Firma rozwija ten projekt już od 2011 roku. Początkowo wykorzystywała przy tym ciężarówki dieslowskie, które otrzymywały dodatkowe instalacje na CNG. Teraz ma jednak flotę fabrycznych pojazdów na CNG, w tym dwa starsze Stralisy oraz trzy odebrane właśnie S-Waye. Wszystkie te pojazdy mają być tankowane biogazem, a firma Cosun Beet Company stała się już największym wytwórcą tego paliwa w kraju. Ogranicza ten sposób wytwarzanie odpadów, nie musi kupować paliwa u zewnętrznych dostawców, a jednocześnie zapewnia sobie bardzo ekologiczny wizerunek. Spalanie gazu pochodzenia organicznego ma bowiem emitować o 90 proc. mniej CO2 niż spalanie zwykłego oleju napędowego.

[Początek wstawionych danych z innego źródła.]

(* ===== verification/Auth.v ===== *)
(** * Users' authentication

    internal/groundcontrol/auth/policy.go (password policy),
    internal/groundcontrol/server/auth_handlers.go (login with account
    lockout, logout) and the authentication middlewares of middleware.go:
    users (session or Basic), roles, satellites (SPIFFE or robot account). *)

From S2P Require Import Free Prelude Utf8 Db DbFacts Prog Logic Runs Env Harbor CryptoLib Crypto Duration Spiffe.
From S2P Require Import Server Demo Satellites.
From Stdlib Require Import Ascii.

#[local] Open Scope string_scope.

(* ------------------------------------------------------------------ *)
(** ** The password policy *)

(** The tables of package unicode *)
Class UnicodeTables := {
  IsUpper : Z -> bool; IsLower : Z -> bool; IsDigit : Z -> bool; IsLetter : Z -> bool }.

Definition DefaultPolicy : PasswordPolicy := mkPasswordPolicy 8 128 true true true false.

Definition LoadPolicyFromConfig (cfg : PasswordPolicyEnv) : PasswordPolicy :=
  let min := if (0 <? MinLength cfg)%Z then MinLength cfg else pp_min DefaultPolicy in
  let max := if (0 <? MaxLength cfg)%Z then MaxLength cfg else pp_max DefaultPolicy in
  let max := if (max <? min)%Z then min else max in
  mkPasswordPolicy min max (RequireUppercase cfg) (RequireLowercase cfg) (RequireNumber cfg)
    (RequireSpecial cfg).

Definition LoadPolicyFromEnv `{GroundControl} : PasswordPolicy :=
  LoadPolicyFromConfig GC_PasswordPolicy.

Section Policy.
Context `{UnicodeTables}.

Definition containsUppercase (s : string) : bool := existsb IsUpper (runes s).
Definition containsLowercase (s : string) : bool := existsb IsLower (runes s).
Definition containsNumber (s : string) : bool := existsb IsDigit (runes s).
Definition containsSpecial (s : string) : bool :=
  existsb (fun r => negb (IsLetter r) && negb (IsDigit r)) (runes s).

(** [PasswordPolicy.Validate]; lengths count bytes. *)
Definition Validate (p : PasswordPolicy) (password : string) : result unit :=
  let len := Z.of_nat (String.length password) in
  let check (b : bool) (msg : string) := if b then [msg] else [] in
  let violations :=
    (check (len <? pp_min p)%Z ("at least " +:+ Go.itoa (pp_min p) +:+ " characters") ++
     check (pp_max p <? len)%Z ("at most " +:+ Go.itoa (pp_max p) +:+ " characters") ++
     check (pp_upper p && negb (containsUppercase password)) "one uppercase letter" ++
     check (pp_lower p && negb (containsLowercase password)) "one lowercase letter" ++
     check (pp_number p && negb (containsNumber password)) "one number" ++
     check (pp_special p && negb (containsSpecial password)) "one special character")%list in
  match violations with
  | [] => inr tt
  | _ => inl (PlainErr ("password must contain: " +:+ Go.join ", " violations))
  end.

(** What a policy asks of a password *)
Definition conforms (p : PasswordPolicy) (s : string) : Prop :=
  (pp_min p <= Z.of_nat (String.length s) <= pp_max p)%Z /\
  (pp_upper p = true -> exists r, r ∈ runes s /\ IsUpper r = true) /\
  (pp_lower p = true -> exists r, r ∈ runes s /\ IsLower r = true) /\
  (pp_number p = true -> exists r, r ∈ runes s /\ IsDigit r = true) /\
  (pp_special p = true -> exists r, r ∈ runes s /\ IsLetter r = false /\ IsDigit r = false).

Lemma existsb_elem {A} (f : A -> bool) l : existsb f l = true <-> exists x, x ∈ l /\ f x = true.
Proof. rewrite List.existsb_exists. by setoid_rewrite list_elem_of_In. Qed.

Lemma required (b : bool) (f : Z -> bool) s :
  (b && negb (existsb f (runes s)) = false) <-> (b = true -> exists r, r ∈ runes s /\ f r = true).
Proof.
  rewrite <- existsb_elem. destruct b; simpl; [|split; [done|done]].
  rewrite negb_false_iff. split; [done|]. auto.
Qed.

(** The policy accepts exactly the passwords that conform to it, and a
    policy loaded from the environment always has room between its bounds,
    whatever lengths were configured. *)
Theorem policy_accepts_exactly cfg s :
  let p := LoadPolicyFromConfig cfg in
  (Validate p s = inr tt <-> conforms p s) /\ (1 <= pp_min p <= pp_max p)%Z.
Proof.
  intros p. split.
  - clearbody p. unfold Validate, conforms, containsSpecial, containsNumber, containsLowercase, containsUppercase.
    assert (forall b f, (b && negb (existsb f (runes s)) = false) <->
      (b = true -> exists r, r ∈ runes s /\ f r = true)) as Hreq by (intros; apply required).
    assert ((pp_special p = true -> exists r, r ∈ runes s /\ IsLetter r = false /\ IsDigit r = false) <->
      (pp_special p = true -> exists r, r ∈ runes s /\ negb (IsLetter r) && negb (IsDigit r) = true)) as ->.
    { setoid_rewrite andb_true_iff. setoid_rewrite negb_true_iff. done. }
    rewrite <- !Hreq.
    destruct (Z.ltb_spec (Z.of_nat (String.length s)) (pp_min p));
      [by (simpl; split; [done|intros ([? ?] & _); lia])|].
    destruct (Z.ltb_spec (pp_max p) (Z.of_nat (String.length s)));
      [by (simpl; split; [done|intros ([? ?] & _); lia])|].
    destruct (pp_upper p && _), (pp_lower p && _), (pp_number p && _), (pp_special p && _); simpl;
      (split; [try done; intros _; split_and!; done || lia|by intros (?&?&?&?&?)]).
  - subst p. unfold LoadPolicyFromConfig. cbn [pp_min pp_max DefaultPolicy].
    repeat match goal with |- context [Z.ltb ?a ?b] => destruct (Z.ltb_spec a b) end; lia.
Qed.
End Policy.

(* ------------------------------------------------------------------ *)
(** ** Login and logout *)

Definition maxFailedAttempts : Z := 5.

Record loginRequest := mkLoginRequest { lr_username : string; lr_password : string }.

Section Auth.
Context `{Server, GroundControl, PqText, Argon2}.

Definition recordFailedAttempt (username : string) : prog unit :=
  let? attempts := db Pool (QUpsertLoginAttempt username) catch (fun _ => Ret tt) in
  if (maxFailedAttempts <=? la_failed_count attempts)%Z then
    let* now := time_now in
    let? _ := db Pool (QLockAccount username (Some (now + s_lockoutDuration)%Z))
      catch (fun _ => Ret tt) in
    Ret tt
  else Ret tt.

Definition login_failed (r : Request) (username reason : string) : prog unit :=
  auditEvent r (audit_event "login" "session" "failure" username "user" "" "" reason []) ;;;
  WriteJSONError "Invalid credentials" 401.

(** After the lockout check *)
Definition login_credentials (r : Request) (req : loginRequest) : prog unit :=
  let username := lr_username req in
  let? user := db Pool (QGetUserByUsername username)
    catch (fun _ => recordFailedAttempt username ;;; login_failed r username "unknown_user") in
  if negb (VerifyPassword (lr_password req) (usr_password_hash user))
  then recordFailedAttempt username ;;; login_failed r username "bad_password"
  else
    db Pool (QResetLoginAttempts username) ;;;
    let? token := GenerateSessionToken
      catch (fun _ => WriteJSONError "Internal server error" 500) in
    let* now := time_now in
    let expiresAt := (now + s_sessionDuration)%Z in
    let? _ := db Pool (QCreateSession (usr_id user) token expiresAt)
      catch (fun _ => WriteJSONError "Internal server error" 500) in
    auditEvent r (audit_event "login" "session" "success" username "user" "" "" "" []) ;;;
    WriteJSONResponse 200 (PLogin token expiresAt).

Definition loginHandler (r : Request) (body : option loginRequest) : prog unit :=
  match body with
  | None => WriteJSONError "Invalid request body" 400
  | Some req =>
      if String.eqb (lr_username req) "" || String.eqb (lr_password req) ""
      then login_failed r (lr_username req) "missing_credentials"
      else
        let* attempts := db Pool (QGetLoginAttempts (lr_username req)) in
        match attempts with
        | inl e =>
            if negb (Err.is_no_rows e) then WriteJSONError "Internal server error" 500
            else login_credentials r req
        | inr a =>
            match la_locked_until a with
            | Some t =>
                let* now := time_now in
                if (now <? t)%Z then login_failed r (lr_username req) "account_locked"
                else login_credentials r req
            | None => login_credentials r req
            end
        end
  end.

Definition logoutHandler (r : Request) : prog unit :=
  let token := extractToken r in
  if String.eqb token "" then WriteJSONError "Unauthorized" 401
  else
    let? _ := db Pool (QDeleteSession token)
      catch (fun _ => WriteJSONError "Internal server error" 500) in
    write 204 PNone.

(* ------------------------------------------------------------------ *)
(** ** Authentication of users *)

Definition auth_user (u : User) : AuthUser := mkAuthUser (usr_id u) (usr_username u) (usr_role u).

Definition bearer_user (r : Request) : prog (option AuthUser) :=
  let token := extractBearerToken r in
  if String.eqb token "" then Ret None
  else
    let? session := db Pool (QGetSessionByToken token) catch (fun _ => Ret None) in
    Ret (Some (mkAuthUser (ses_user_id session.1) (usr_username session.2) (usr_role session.2))).

Definition basic_user (r : Request) : prog (option AuthUser) :=
  match extractBasicAuth r with
  | None => Ret None
  | Some (username, password) =>
      let? dbUser := db Pool (QGetUserByUsername username) catch (fun _ => Ret None) in
      Ret (if VerifyPassword password (usr_password_hash dbUser) then Some (auth_user dbUser) else None)
  end.

Definition AuthMiddleware (next : Request -> prog unit) (r : Request) : prog unit :=
  let* bearer := bearer_user r in
  let* user := (match bearer with Some u => Ret (Some u) | None => basic_user r end) in
  match user with
  | None => WriteJSONError "Unauthorized" 401
  | Some u => next (with_user u r)
  end.

Definition GetUserFromContext (r : Request) : option AuthUser := rq_user r.

Definition RequireRole (role : string) (next : Request -> prog unit) (r : Request) : prog unit :=
  match GetUserFromContext r with
  | None => WriteJSONError "Unauthorized" 401
  | Some user =>
      if negb (String.eqb (au_role user) role) then WriteJSONError "Forbidden" 403
      else next r
  end.

(* ------------------------------------------------------------------ *)
(** ** Authentication of satellites *)

Definition errRobotInvalidSecret : goerr := PlainErr "invalid secret".
Definition errRobotExpired : goerr := PlainErr "expired".

Definition validateSPIFFEAuth (spiffeName : string) : prog (result string) :=
  let? sat := db Pool (QGetSatelliteByName spiffeName) catch throw in
  ok (sat_name sat).

(** [errors.Is(err, errRobotExpired)] compares identities: the flag says
    whether the error is that very value. *)
Definition validateRobotAuth (username password : string) : prog (bool * result string) :=
  let? robot := db Pool (QGetRobotAccByRobotName username)
    catch (fun e =>
      let _ := VerifySecret password TimingMitigationHash in Ret (false, inl e)) in
  if negb (VerifySecret password (rob_secret_hash robot))
  then Ret (false, inl errRobotInvalidSecret)
  else
    let* expired := (match rob_expiry robot with
                     | Some t => let* now := time_now in Ret (t <? now)%Z
                     | None => Ret false
                     end) in
    if expired : bool then Ret (true, inl errRobotExpired)
    else
      let? sat := db Pool (QGetSatellite (rob_satellite_id robot))
        catch (fun e => Ret (false, inl e)) in
      Ret (false, inr (sat_name sat)).

Definition failAuth (r : Request) (actor actorType reason errMsg : string) : prog unit :=
  auditEvent r (audit_event "auth" "satellite" "failure" actor actorType "" "" reason []) ;;;
  WriteJSONError errMsg 401.

Definition SatelliteAuthMiddleware (next : Request -> prog unit) (r : Request) : prog unit :=
  match GetSatelliteName r with
  | Some spiffeName =>
      let? satName := validateSPIFFEAuth spiffeName
        catch (fun _ => failAuth r spiffeName "satellite" "invalid_credentials" "Unauthorized") in
      next (ContextWithSatelliteName satName r)
  | None =>
      match extractBasicAuth r with
      | Some (username, password) =>
          let* out := validateRobotAuth username password in
          match out with
          | (true, inl _) => failAuth r username "robot" "token_expired" "Unauthorized"
          | (false, inl _) => failAuth r username "robot" "invalid_credentials" "Invalid credentials"
          | (_, inr satName) => next (ContextWithSatelliteName satName r)
          end
      | None => failAuth r "" "anonymous" "missing_credentials" "Unauthorized"
      end
  end.

End Auth.
(* ===== verification/AuthFacts.v ===== *)
(** * Properties of login and of the authentication middlewares *)

From S2P Require Import Free Prelude Utf8 Db DbFacts Prog Logic Runs Env Harbor CryptoLib Crypto Duration Spiffe.
From S2P Require Import Server Demo Satellites Auth.
From Stdlib Require Import Ascii.

#[local] Open Scope string_scope.

Section Login.
Context `{Server, GroundControl, PqText, Argon2, Services, PgTypes}.

(** The databases differ in the failed-login counters at most. *)
Definition same_but_attempts (d d' : Db) : Prop := exists f, d' = on_login_attempts f d.

Lemma same_but_attempts_refl d : same_but_attempts d d.
Proof. exists id. by destruct d. Qed.

Lemma same_but_attempts_trans d1 d2 d3 :
  same_but_attempts d1 d2 -> same_but_attempts d2 d3 -> same_but_attempts d1 d3.
Proof. intros [f ->] [g ->]. by exists (fun t => g (f t)). Qed.

Lemma upsert_same_but now u d : same_but_attempts d (Sql.UpsertLoginAttempt now u d).1.
Proof.
  unfold Sql.UpsertLoginAttempt. destruct (t_find _ _); simpl; destruct (t_exists _ _); by eexists.
Qed.

(** Statements on the counters *)
Definition attempts_only {R} (q : query R) : bool :=
  match q with
  | QUpsertLoginAttempt _ | QResetLoginAttempts _ | QLockAccount _ _ => true
  | _ => is_read q
  end.

Lemma step_attempts {R} (q : query R) w w1 r :
  attempts_only q = true -> run (db Pool q) w = (w1, r) ->
  same_session w w1 /\ same_but_attempts (w_db w) (w_db w1).
Proof.
  intros Hq E. apply step_pool in E as [Hs [(_ & _ & ->)|[_ E]]]; split; try done.
  { apply same_but_attempts_refl. }
  assert (w_db w1 = (exec_query (now_of w) q (w_db w)).1) as -> by (by rewrite E).
  destruct (is_read q) eqn:Er.
  { rewrite exec_read by done. apply same_but_attempts_refl. }
  destruct q; try discriminate Hq; try discriminate Er; cbn [exec_query].
  - apply upsert_same_but.
  - by eexists.
  - by eexists.
Qed.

Na koniec też dodam, że projekty tego typu wymienia się jako jeden z możliwych scenariuszy dla transportu przyszłości. Biogaz mógłby stać się alternatywą nie tylko dla silników diesla, ale też napędów akumulatorowych lub wodorowych. Mamy tu bowiem możliwość wyeliminowania emisji CO2, a jednocześnie zachowania wielu dotychczasowych rozwiązań technicznych. Nie trzeba by się martwić o stawianie tysięcy ładowarek, czy też wytwarzanie i przechowywanie niebezpiecznego wodoru. Nie byłoby też dużych problemów z zasięgiem, jako że na przykład omawiane Iveco przejedzie na jednym tankowaniu około 570 kilometrów. A przy okazji rozwiązano by też problem rosnącej ilości odpadów, które każdego dnia zalewają naszą planetę. Wytwarzanie biogazu nie jest jednak procesem tanim, a przy tym technologia ta nie ma aż tak dużego lobby, jak wspomniana jazda na akumulatorach, zasilanie samochodów wodorem lub nawet wydobywanie zwykłego gazu ziemnego spod powierzchni ziemi.